(** X19.  On an ordering whose specifiers are all ascending or all
    descending, without a repeated specifier and over fields that
    [get_field] finds, for a position list with one value for each
    specifier and for either direction of the cursor, the
    tuple-comparison branch and the disjunctive branch both build their
    filter, every row passes the one exactly when it passes the other
    (the row comparison of the store being the lexicographic one), and
    the filtered scans, and every slice of them, are the same. *)
Theorem tuple_comparison_selects_same_rows self cur queryset values :
  cursor self = Some cur →
  _uniform_ordering self = true →
  NoDup (ordering_tuple self) →
  ordering_tuple self ≠ [] →
  length values = length (ordering_tuple self) →
  Forall (λ o, has_field (Str.lstrip_dash o) = true) (ordering_tuple self) →
  ∃ by_tuple q,
    tuple_comparison self queryset (JList values) = Ok by_tuple
    ∧ disjunctive_q_object self (JList values) = Ok q
    ∧ (∀ r, forallb (eval_where r) (qs_where by_tuple)
            = forallb (eval_where r) (qs_where (filter_qs queryset (FilterQ q))))
    ∧ scan by_tuple = scan (filter_qs queryset (FilterQ q))
    ∧ ∀ start stop,
        slice_qs by_tuple start stop
        = slice_qs (filter_qs queryset (FilterQ q)) start stop.
Proof.
  intros Hcur Huni Hnd Hne Hlen Hfields.
  destruct (disjunctive_q_object_eval self cur values Hcur Hnd Hne Hlen)
    as (q & Hq & Heval).
  eexists. exists q.
  split; [by apply tuple_comparison_run|]. split; [done|].
  assert (Hrows : ∀ r,
            forallb (eval_where r)
              (qs_where
                 (filter_qs
                    (alias_cursor_tuple queryset (Str.lstrip_dash <$> ordering_tuple self))
                    (FilterTuple
                       ((_all_ascending self && negb (reverse cur))
                        || (_all_descending self && negb (negb (reverse cur))))
                       ((λ vf : json * string, Cast vf.1 vf.2)
                          <$> zip values (Str.lstrip_dash <$> ordering_tuple self)))))
            = forallb (eval_where r) (qs_where (filter_qs queryset (FilterQ q)))).
  { intros r. unfold filter_qs, alias_cursor_tuple. cbn [qs_where qs_cursor_tuple].
    rewrite !forallb_app. f_equal. cbn [forallb]. f_equal.
    by apply (tuple_where_eval self cur). }
  split; [exact Hrows|]. split.
  - unfold scan. cbn [filter_qs alias_cursor_tuple qs_order qs_rows].
    f_equal. apply List.filter_ext. exact Hrows.
  - intros start stop. unfold slice_qs.
    replace (forallb where_well_formed (qs_where (filter_qs queryset (FilterQ q))))
      with (forallb where_well_formed
              (qs_where
                 (filter_qs
                    (alias_cursor_tuple queryset (Str.lstrip_dash <$> ordering_tuple self))
                    (FilterTuple
                       ((_all_ascending self && negb (reverse cur))
                        || (_all_descending self && negb (negb (reverse cur))))
                       ((λ vf : json * string, Cast vf.1 vf.2)
                          <$> zip values (Str.lstrip_dash <$> ordering_tuple self)))))).
    + repeat case_match; try done. f_equal. f_equal. f_equal.
      unfold scan. cbn [filter_qs alias_cursor_tuple qs_order qs_rows].
      f_equal. apply List.filter_ext. exact Hrows.
    + unfold filter_qs, alias_cursor_tuple. cbn [qs_where qs_cursor_tuple].
      rewrite !forallb_app. f_equal. cbn [forallb where_well_formed]. f_equal.
      apply bool_decide_eq_true_2. split.
      * rewrite !length_fmap, length_zip, length_fmap. lia.
      * destruct (ordering_tuple self); [done|]. done.
Qed.

End tuple.

Lemma tuple_comparison_selects_same_rows_witness :
  let self :=
    set_cursor (Example.paginator (OTuple ["-field"; "-id"]) 2)
      (Some (mkCursor 0 false None)) in
  ∃ by_tuple q,
    tuple_comparison self Example.all_rows (JList [JStr "20"; JStr "4"]) = Ok by_tuple
    ∧ disjunctive_q_object self (JList [JStr "20"; JStr "4"]) = Ok q
    ∧ (∀ r, forallb (eval_where r) (qs_where by_tuple)
            = forallb (eval_where r)
                (qs_where (filter_qs Example.all_rows (FilterQ q))))
    ∧ scan by_tuple = scan (filter_qs Example.all_rows (FilterQ q))
    ∧ ∀ start stop,
        slice_qs by_tuple start stop
        = slice_qs (filter_qs Example.all_rows (FilterQ q)) start stop.
Proof.
  apply (tuple_comparison_selects_same_rows
           (set_cursor (Example.paginator (OTuple ["-field"; "-id"]) 2)
              (Some (mkCursor 0 false None)))
           (mkCursor 0 false None) Example.all_rows [JStr "20"; JStr "4"]).
  - reflexivity.
  - reflexivity.
  - apply (bool_decide_unpack _). vm_compute. exact I.
  - discriminate.
  - reflexivity.
  - repeat constructor.
Defined.

(** C3 on the alias [pk].  [get_ordering] takes [pk] for the unique key,
    and its assertion message names it as an ordering to use; the
    ordering [("pk",)] is uniformly ascending.  For the cursor after the
    key 2 the disjunctive branch returns the page of the rows 3 and 4,
    while with [use_tuple_comparison] set the same request raises
    [FieldDoesNotExist]: [get_field] does not find the alias. *)
Theorem tuple_comparison_pk_alias :
  let request := Example.request (Some "cD0lNUIlMjIyJTIyJTVE") in
  let by_tuple :=
    mkPaginator (OStr "pk") (Some 2) (Some 1000) true "cursor"
      "Invalid cursor" None false ∅ None [] None None None None in
  get_ordering by_tuple request Example.all_rows None = Ok ["pk"]
  ∧ decode_cursor by_tuple request
    = Ok (Some (mkCursor 0 false (Some (Example.dumps ["2"]))))
  ∧ should_use_tuple_comparison (set_ordering by_tuple (OTuple ["pk"])) = true
  ∧ snd <$> paginate_queryset (Example.paginator (OStr "pk") 2) Example.all_rows
              request None
    = Ok (Some [Example.mkRow 3 30 7; Example.mkRow 4 20 6])
  ∧ paginate_queryset by_tuple Example.all_rows request None
    = Raise (FieldDoesNotExist "pk").
Proof. repeat split; reflexivity. Qed.

(** ** The page window *)

Section window.
Context `{Store} `{JsonLib}.

Lemma get_position_from_instance_fields self instance ordering fields :
  row_position ordering instance = Some fields →
  _get_position_from_instance self instance ordering = Ok (json_dumps fields).
Proof.
  unfold row_position, _get_position_from_instance. intros Hfields.
  rewrite (mapM_Ok _ _ fields); [done|].
  apply mapM_Some_1 in Hfields.
  eapply Forall2_impl; [exact Hfields|]. intros o f Ho. simpl in Ho.
  by destruct (getattr instance (Str.lstrip_dash o)); simplify_eq/=.
Qed.

Lemma order_and_filter_attrs self queryset request view prepared filtered :
  order_and_filter self queryset request view = Ok (prepared, filtered) →
  page_size prepared = page_size self ∧ template prepared = template self.
Proof.
  unfold order_and_filter. intros Hrun.
  destruct (get_ordering _ _ _ _) as [resolved|]; [|done]. rewrite bind_Ok in Hrun.
  destruct (decode_cursor _ _) as [decoded|]; [|done]. rewrite bind_Ok in Hrun.
  destruct (cursor_fields _) as [[k rv] current].
  destruct current as [p|].
  - destruct (filter_by_position _ _ _); [|done]. by simplify_eq/=.
  - by simplify_eq/=.
Qed.

Lemma slice_to_take {A} (n : Z) (l : list A) :
  0 ≤ n → slice_to n l = take (Z.to_nat n) l.
Proof. intros Hn. unfold slice_to. by rewrite (proj2 (Z.ltb_ge n 0)). Qed.


Lemma slice_qs_window filtered k s :
  0 ≤ k → 0 < s →
  forallb where_well_formed (qs_where filtered) = true →
  slice_qs filtered k (k + s + 1)
  = Ok (take (Z.to_nat (s + 1)) (drop (Z.to_nat k) (scan filtered))).
Proof.
  intros Hk Hs Hwf. unfold slice_qs.
  rewrite (proj2 (Z.ltb_ge k 0)), (proj2 (Z.ltb_ge (k + s + 1) 0)) by lia.
  rewrite Hwf. simpl. do 2 f_equal. lia.
Qed.

Lemma fetch_page_window self filtered s :
  page_size self = Some s →
  0 < s →
  0 ≤ (cursor_fields (cursor self)).1.1 →
  forallb where_well_formed (qs_where filtered) = true →
  (∀ r, r ∈ scan filtered → is_Some (row_position (ordering_tuple self) r)) →
  let k := (cursor_fields (cursor self)).1.1 in
  let reversed := (cursor_fields (cursor self)).1.2 in
  let results := take (Z.to_nat (s + 1)) (drop (Z.to_nat k) (scan filtered)) in
  ∃ self',
    fetch_page self filtered = Ok (self', Some (page self'))
    ∧ slice_qs filtered k (k + s + 1) = Ok results
    ∧ page self' = (if reversed then rev (take (Z.to_nat s) results)
                    else take (Z.to_nat s) results)
    ∧ (length (page self') ≤ Z.to_nat s)%nat
    ∧ (if reversed then has_previous self' else has_next self')
      = Some (bool_decide (Z.to_nat s < length results)%nat)
    ∧ ((Z.to_nat s < length results)%nat →
       ∃ extra fields,
         scan filtered !! (Z.to_nat k + Z.to_nat s)%nat = Some extra
         ∧ results !! Z.to_nat s = Some extra
         ∧ row_position (ordering_tuple self) extra = Some fields
         ∧ (if reversed then previous_position self' else next_position self')
           = Some (Some (json_dumps fields)))
    ∧ (¬ (Z.to_nat s < length results)%nat →
       (if reversed then previous_position self' else next_position self')
       = (if reversed then previous_position self else next_position self)).
Proof.
  intros Hps Hs Hk Hwf Hattrs k reversed results.
  unfold fetch_page.
  destruct (cursor_fields (cursor self)) as [[k' reversed'] current] eqn:Hcf.
  simpl in Hk, k, reversed. subst k reversed.
  rewrite Hps. simpl default.
  rewrite (slice_qs_window _ _ _ Hk Hs Hwf), bind_Ok. fold results.
  rewrite slice_to_take by lia.
  assert (Hlen : (length results ≤ S (Z.to_nat s))%nat).
  { unfold results. rewrite length_take. lia. }
  assert (Hpage : (length (take (Z.to_nat s) results) ≤ Z.to_nat s)%nat).
  { rewrite length_take. lia. }
  cbn [page set_page].
  destruct (decide (Z.to_nat s < length results)%nat) as [Hmore|Hnomore].
  - assert (Hlt : (length (take (Z.to_nat s) results) < length results)%nat) by lia.
    rewrite (bool_decide_eq_true_2 _ Hlt).
    assert (Hextra : ∃ extra, results !! Z.to_nat s = Some extra)
      by (by apply lookup_lt_is_Some_2).
    destruct Hextra as [extra Hextra].
    assert (Hscan : scan filtered !! (Z.to_nat k' + Z.to_nat s)%nat = Some extra).
    { unfold results in Hextra. apply lookup_take_Some in Hextra as [Hextra _].
      by rewrite lookup_drop in Hextra. }
    destruct (Hattrs extra) as [fields Hfields].
    { apply list_elem_of_lookup. eauto. }
    assert (Hlast : last results = Some extra).
    { rewrite last_lookup. by replace (Init.Nat.pred (length results))
        with (Z.to_nat s) by lia. }
    unfold index_last. rewrite Hlast, bind_Ok.
    rewrite (get_position_from_instance_fields _ _ _ _ Hfields), !bind_Ok.
    rewrite (bool_decide_eq_true_2 _ Hmore).
    destruct reversed', (bool_decide (current ≠ None) || (0 <? k'));
      (eexists; split; [reflexivity|]); (split; [done|]); cbn;
      destruct (bool_decide (template self ≠ None)); cbn;
      (split; [done|]); (split; [by rewrite ?length_rev|]); (split; [done|]);
      (split; [|done]); intros _; exists extra, fields; done.
  - assert (Hge : ¬ (length (take (Z.to_nat s) results) < length results)%nat)
      by (rewrite length_take; lia).
    rewrite (bool_decide_eq_false_2 _ Hge).
    rewrite bind_Ok. rewrite (bool_decide_eq_false_2 _ Hnomore).
    destruct reversed', (bool_decide (current ≠ None) || (0 <? k'));
      (eexists; split; [reflexivity|]); (split; [done|]); cbn;
      destruct (bool_decide (template self ≠ None)); cbn;
      (split; [done|]); (split; [by rewrite ?length_rev|]); (split; [done|]);
      (split; [done|]); intros _; done.
Qed.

○ ○ ○ ○

EXERCISE INSTRUCTIONS: Here the job is to set down exactly the lines of the material above that fall between the one with "(mkCursor 0 false None) Example.all_rows" and the one with "Example.all_rows request None", inclusive, and nothing beyond them.

RESULT OF THE EXERCISE:
           (mkCursor 0 false None) Example.all_rows [JStr "20"; JStr "4"]).
  - reflexivity.
  - reflexivity.
  - apply (bool_decide_unpack _). vm_compute. exact I.
  - discriminate.
  - reflexivity.
  - repeat constructor.
Defined.

(** C3 on the alias [pk].  [get_ordering] takes [pk] for the unique key,
    and its assertion message names it as an ordering to use; the
    ordering [("pk",)] is uniformly ascending.  For the cursor after the
    key 2 the disjunctive branch returns the page of the rows 3 and 4,
    while with [use_tuple_comparison] set the same request raises
    [FieldDoesNotExist]: [get_field] does not find the alias. *)
Theorem tuple_comparison_pk_alias :
  let request := Example.request (Some "cD0lNUIlMjIyJTIyJTVE") in
  let by_tuple :=
    mkPaginator (OStr "pk") (Some 2) (Some 1000) true "cursor"
      "Invalid cursor" None false ∅ None [] None None None None in
  get_ordering by_tuple request Example.all_rows None = Ok ["pk"]
  ∧ decode_cursor by_tuple request
    = Ok (Some (mkCursor 0 false (Some (Example.dumps ["2"]))))
  ∧ should_use_tuple_comparison (set_ordering by_tuple (OTuple ["pk"])) = true
  ∧ snd <$> paginate_queryset (Example.paginator (OStr "pk") 2) Example.all_rows
              request None
    = Ok (Some [Example.mkRow 3 30 7; Example.mkRow 4 20 6])
  ∧ paginate_queryset by_tuple Example.all_rows request None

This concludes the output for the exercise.